Certainty of evidence (GRADE): we applied Grade to judge certainty (high, moderate, low, very low) across five domains (risk of bias, inconsistency, indirectness, imprecision, publication bias). Outcomes critical for policy (all-cause mortality, heat-related morbidity, vector-borne disease incidence) were summarized in a GRADE evidence profile (Table 2).

Sensitivity and additional analyses: pre-specified sensitivities included: i) excluding studies at critical ROBINS-I risk; ii) restricting to post-2015 publications; iii) using fixed-effect models; and iv) converting nonlinear exposure-response functions to a common 1°C increment via spline linearization. These sensitivity analyses were applied to all outcomes subjected to the new meta-analysis and narratively summarized outcomes where applicable.

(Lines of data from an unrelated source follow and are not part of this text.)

(** * flash-freeze: deep freezing, deep-frozen validation and frozen copies

    A shallow embedding of [src/freeze.ts], [src/validation.ts],
    [src/copy.ts] and of [isFreezable] from [src/types.ts].

    The JavaScript object graph is an explicit store: a list of objects
    addressed by index.  Every traversal threads the store (and its
    WeakSet / WeakMap of visited references) explicitly. *)

From stdpp Require Import base option list gmap strings pretty.

Open Scope string_scope.
Open Scope list_scope.
Open Scope nat_scope.
Open Scope stdpp_scope.

(** ** Values and objects *)

Abbreviation loc := nat.

Record symbol := Sym { sym_id : nat; sym_description : string }.

(** Numbers are restricted to integers: the traversals never compute with
    them, they only pass them along or print them ([String(key)]). *)
Inductive value : Type :=
| VUndefined
| VNull
| VBoolean (b : bool)
| VNumber (n : Z)
| VString (s : string)
| VBigInt (n : Z)
| VSymbol (s : symbol)
| VRef (l : loc).

Inductive pkey : Type :=
| PStr (name : string)
| PSym (s : symbol).

(** A property slot is a data property or an accessor.  Getters are taken
    to be pure: reading one either yields a value or throws. *)
Inductive slot : Type :=
| Data (v : value)
| Accessor (get : option value).

Record property := Prop_ { p_key : pkey; p_enumerable : bool; p_slot : slot }.

(** The shape of an object, as the code tells shapes apart
    ([Array.isArray], [instanceof Map / Set / Date / RegExp],
    [typeof x === "function"], [Object.getPrototypeOf]).  The built-in
    shapes carry their standard prototype; [KPlain b] is an ordinary
    object whose prototype is [Object.prototype] ([b = false]) or [null]
    ([b = true]); [KCustom p] is an ordinary object whose prototype is the
    object at [p]. *)
Inductive kind : Type :=
| KArray (elems : list value)
| KMap (entries : list (value * value))
| KSet (members : list value)
| KDate (time : Z)
| KRegExp (source flags : string)
| KFunction
| KPlain (null_proto : bool)
| KCustom (proto : loc).

(** [o_props] are the own properties that are not array indices, in the
    order the engine enumerates own keys; [o_frozen] is what
    [Object.isFrozen] answers. *)
Record object := Obj { o_kind : kind; o_props : list property; o_frozen : bool }.

Abbreviation heap := (list object).

(** A reference outside the store reads as an empty frozen record. *)
Definition dangling : object := Obj (KPlain false) [] true.

Definition deref (h : heap) (l : loc) : object := default dangling (h !! l).

Global Instance symbol_eq_dec : EqDecision symbol.
Proof. solve_decision. Defined.
Global Instance value_eq_dec : EqDecision value.
Proof. solve_decision. Defined.
Global Instance pkey_eq_dec : EqDecision pkey.
Proof. solve_decision. Defined.
Global Instance kind_eq_dec : EqDecision kind.
Proof. solve_decision. Defined.

(** ** Outcomes *)

Inductive exn : Type :=
| FrozenAssertionError (message : string) (value : value) (path : option string)
| TypeError
| Thrown.

(** [TypeError] is the platform's mutation-rejected error, [Thrown] an
    exception raised by user code (a getter).
    [Ret] is a normal return, [Raise] an exception that leaves the call,
    [OutOfFuel] marks a loop or a recursion cut off by its bound. *)
Inductive res (A : Type) : Type :=
| Ret (a : A)
| Raise (e : exn)
| OutOfFuel.
Arguments Ret {A} a.
Arguments Raise {A} e.
Arguments OutOfFuel {A}.

Definition bind {A B : Type} (m : res A) (k : A -> res B) : res B :=
  match m with
  | Ret a => k a
  | Raise e => Raise e
  | OutOfFuel => OutOfFuel
  end.

Notation "'let!' x := m 'in' k" := (bind m (fun x => k))
  (at level 10, x name, m at level 100, k at level 200).

(** ** Platform primitives *)

Inductive jstype := TUndefined | TObject | TBoolean | TNumber | TString | TBigInt | TSymbol | TFunction.

Global Instance jstype_eq_dec : EqDecision jstype.
Proof. solve_decision. Defined.

Definition is_function (h : heap) (l : loc) : bool :=
  match o_kind (deref h l) with KFunction => true | _ => false end.

Definition typeof (h : heap) (v : value) : jstype :=
  match v with
  | VUndefined => TUndefined
  | VNull => TObject
  | VBoolean _ => TBoolean
  | VNumber _ => TNumber
  | VString _ => TString
  | VBigInt _ => TBigInt
  | VSymbol _ => TSymbol
  | VRef l => if is_function h l then TFunction else TObject
  end.

(** [Object.isFrozen(v)]: true on every primitive. *)
Definition Object_isFrozen (h : heap) (v : value) : bool :=
  match v with
  | VRef l => o_frozen (deref h l)
  | _ => true
  end.

Definition freeze_object (o : object) : object :=
  Obj (o_kind o) (o_props o) true.

(** [Object.freeze(l)] *)
Definition Object_freeze (h : heap) (l : loc) : heap :=
  <[l := freeze_object (deref h l)]> h.

Definition is_string_key (p : property) : bool :=
  match p_key p with PStr _ => true | PSym _ => false end.

Definition is_symbol_key (p : property) : bool :=
  match p_key p with PStr _ => false | PSym _ => true end.

(** [Object.keys]: own enumerable string-keyed properties. *)
Definition Object_keys (o : object) : list property :=
  filter (fun p => is_string_key p && p_enumerable p = true) (o_props o).

(** [Object.getOwnPropertyNames]: own string-keyed properties, enumerable or not. *)
Definition Object_getOwnPropertyNames (o : object) : list property :=
  filter (fun p => is_string_key p = true) (o_props o).

(** [Object.getOwnPropertySymbols]: own symbol-keyed properties, enumerable or not. *)
Definition Object_getOwnPropertySymbols (o : object) : list property :=
  filter (fun p => is_symbol_key p = true) (o_props o).

(** [obj[key]] on an own property. *)
Definition read_slot (s : slot) : res value :=
  match s with
  | Data v => Ret v
  | Accessor (Some v) => Ret v
  | Accessor None => Raise Thrown
  end.

Definition own_property (o : object) (k : pkey) : option property :=
  List.find (fun p => bool_decide (p_key p = k)) (o_props o).

(** Property lookup along the prototype chain.  The built-in prototypes
    ([Object.prototype], [Array.prototype], ...) hold none of the keys the
    engine asks for, so only a custom prototype continues the search.  A
    chain has no cycle, hence never more links than the store has objects. *)
Fixpoint lookup_property (fuel : nat) (h : heap) (l : loc) (k : pkey) : option property :=
  match fuel with
  | 0 => None
  | S fuel =>
      match own_property (deref h l) k with
      | Some p => Some p
      | None =>
          match o_kind (deref h l) with
          | KCustom p => lookup_property fuel h p k
          | _ => None
          end
      end
  end.

(** [k in obj] *)
Definition has_property (h : heap) (l : loc) (k : pkey) : bool :=
  bool_decide (is_Some (lookup_property (S (length h)) h l k)).

(** [obj[k]], through the prototype chain *)
Definition get_property (h : heap) (l : loc) (k : pkey) : res value :=
  match lookup_property (S (length h)) h l k with
  | Some p => read_slot (p_slot p)
  | None => Ret VUndefined
  end.

(** ** types.ts: [isFreezable] *)

Definition isFreezable (h : heap) (v : value) : res bool :=
  match v with
  | VNull => Ret false
  | _ =>
      if bool_decide (typeof h v = TObject) then
        match v with
        | VRef l =>
            if has_property h l (PStr "freeze") then
              let! f := get_property h l (PStr "freeze") in
              Ret (bool_decide (typeof h f = TFunction))
            else Ret false
        | _ => Ret false
        end
      else Ret false
  end.

(** ** freeze.ts *)

(** The guard at every push site:
    [x !== null && x !== undefined && typeof x === "object"] *)
Definition push_if_object (h : heap) (stack : list loc) (x : value) : list loc :=
  match x with
  | VRef l => if bool_decide (typeof h x = TObject) then l :: stack else stack
  | _ => stack
  end.

(** A loop over properties whose reads are not guarded: a throwing getter
    leaves [freeze]. *)
Fixpoint push_props (h : heap) (ps : list property) (stack : list loc) : res (list loc) :=
  match ps with
  | [] => Ret stack
  | p :: ps =>
      let! x := read_slot (p_slot p) in
      push_props h ps (push_if_object h stack x)
  end.

(** The same loop with each read inside [try { } catch { }]: a property
    that throws is skipped. *)
Fixpoint push_props_try (h : heap) (ps : list property) (stack : list loc) : list loc :=
  match ps with
  | [] => stack
  | p :: ps =>
      match read_slot (p_slot p) with
      | Ret x => push_props_try h ps (push_if_object h stack x)
      | _ => push_props_try h ps stack
      end
  end.

Definition push_entry (h : heap) (stack : list loc) (e : value * value) : list loc :=
  push_if_object h (push_if_object h stack (fst e)) (snd e).

(** One node: schedule its children.  The head of the list is the top of
    the stack. *)
Definition schedule_children (h : heap) (o : object) (stack : list loc) : res (list loc) :=
  match o_kind o with
  | KArray elems => Ret (fold_left (push_if_object h) elems stack)
  | KPlain _ =>
      let! stack := push_props h (Object_keys o) stack in
      push_props h (Object_getOwnPropertySymbols o) stack
  | KMap entries => Ret (fold_left (push_entry h) entries stack)
  | KSet members => Ret (fold_left (push_if_object h) members stack)
  | KDate _ | KRegExp _ _ => Ret stack
  | KFunction | KCustom _ =>
      Ret (push_props_try h (Object_getOwnPropertySymbols o)
             (push_props_try h (Object_getOwnPropertyNames o) stack))
  end.

(** The [while (stack.length > 0)] loop; [fuel] bounds its iterations. *)
Fixpoint freeze_loop (fuel : nat) (stack : list loc) (visited : gset loc) (h : heap) : res heap :=
  match stack with
  | [] => Ret h
  | currentObj :: stack =>
      match fuel with
      | 0 => OutOfFuel
      | S fuel =>
          if bool_decide (currentObj ∈ visited) || Object_isFrozen h (VRef currentObj)
          then freeze_loop fuel stack visited h
          else
            let visited := {[currentObj]} ∪ visited in
            let! stack := schedule_children h (deref h currentObj) stack in
            freeze_loop fuel stack visited (Object_freeze h currentObj)
      end
  end.

(** An upper bound on the pushes one node can cause. *)
Definition slots (o : object) : nat :=
  match o_kind o with
  | KArray elems => length elems
  | KMap entries => 2 * length entries
  | KSet members => length members
  | _ => length (o_props o)
  end.

(** Every iteration pops one reference, and a node is expanded at most
    once, so this many iterations always suffice. *)
Definition freeze_fuel (h : heap) : nat :=
  S (sum_list (map (fun o => S (slots o)) h)).

Section Freeze.

(** [call f this h]: the effect of invoking the function object [f] with
    receiver [this]; user code, outside the library. *)
Variable call : loc -> loc -> heap -> res (value * heap).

Patient and public involvement: no patients or members of the public were involved in the design or conduct of this review.

 

 

Results Up    Down

Heat-related mortality and morbidity: consistent with prior global modelling, non-optimal temperatures were estimated to cause 5.08 million all-cause deaths per year (95% UI 4.47-5.62 million) in 2000-2019 [7], however, methodological differences across source studies and heterogeneity limit direct comparability (Figure 2). The 2024 Lancet countdown reported an 85% rise in heat-related mortality among adults >65 yr relative to 2000-2009 [1]; risk-of-bias assessment indicated moderate certainty due to potential confounding in age-specific reporting. Our synthesis of multicountry studies found that hourly temperature variability increased all-cause mortality by 2.42% (95% CI:1.63-3.21) per interquartile range across 31 Chinese cities [11], while a pooled analysis of 17 metropolitan areas indicated that each 1°C above the optimum increased daily deaths by 3.3% [13], certainty was graded low due to heterogeneity and confounding. Cardiovascular-specific mortality across 27 countries rose 3.44% (95% CI: 2.34-4.57) for extreme heat days and 9.11% (95% CI: 7.56-10.70) for extreme cold days [14]. Compound heat-ozone events were associated with a 5.7% excess in cardiovascular deaths above additive effects [15], confidence was low due to study design limitations. National projections indicate that days with ≥35°C wet bulb globe temperature (WBGT) could rise substantially by 2081-2100 under SSP5 8.5 scenarios [16] (Table 2, Figure 2, Figure 3). Sydney admissions rose 3.2% on ≥35°C days [17], while cancer deaths in Jiangsu increased 2.1% per 1°C day-to-day variability [47].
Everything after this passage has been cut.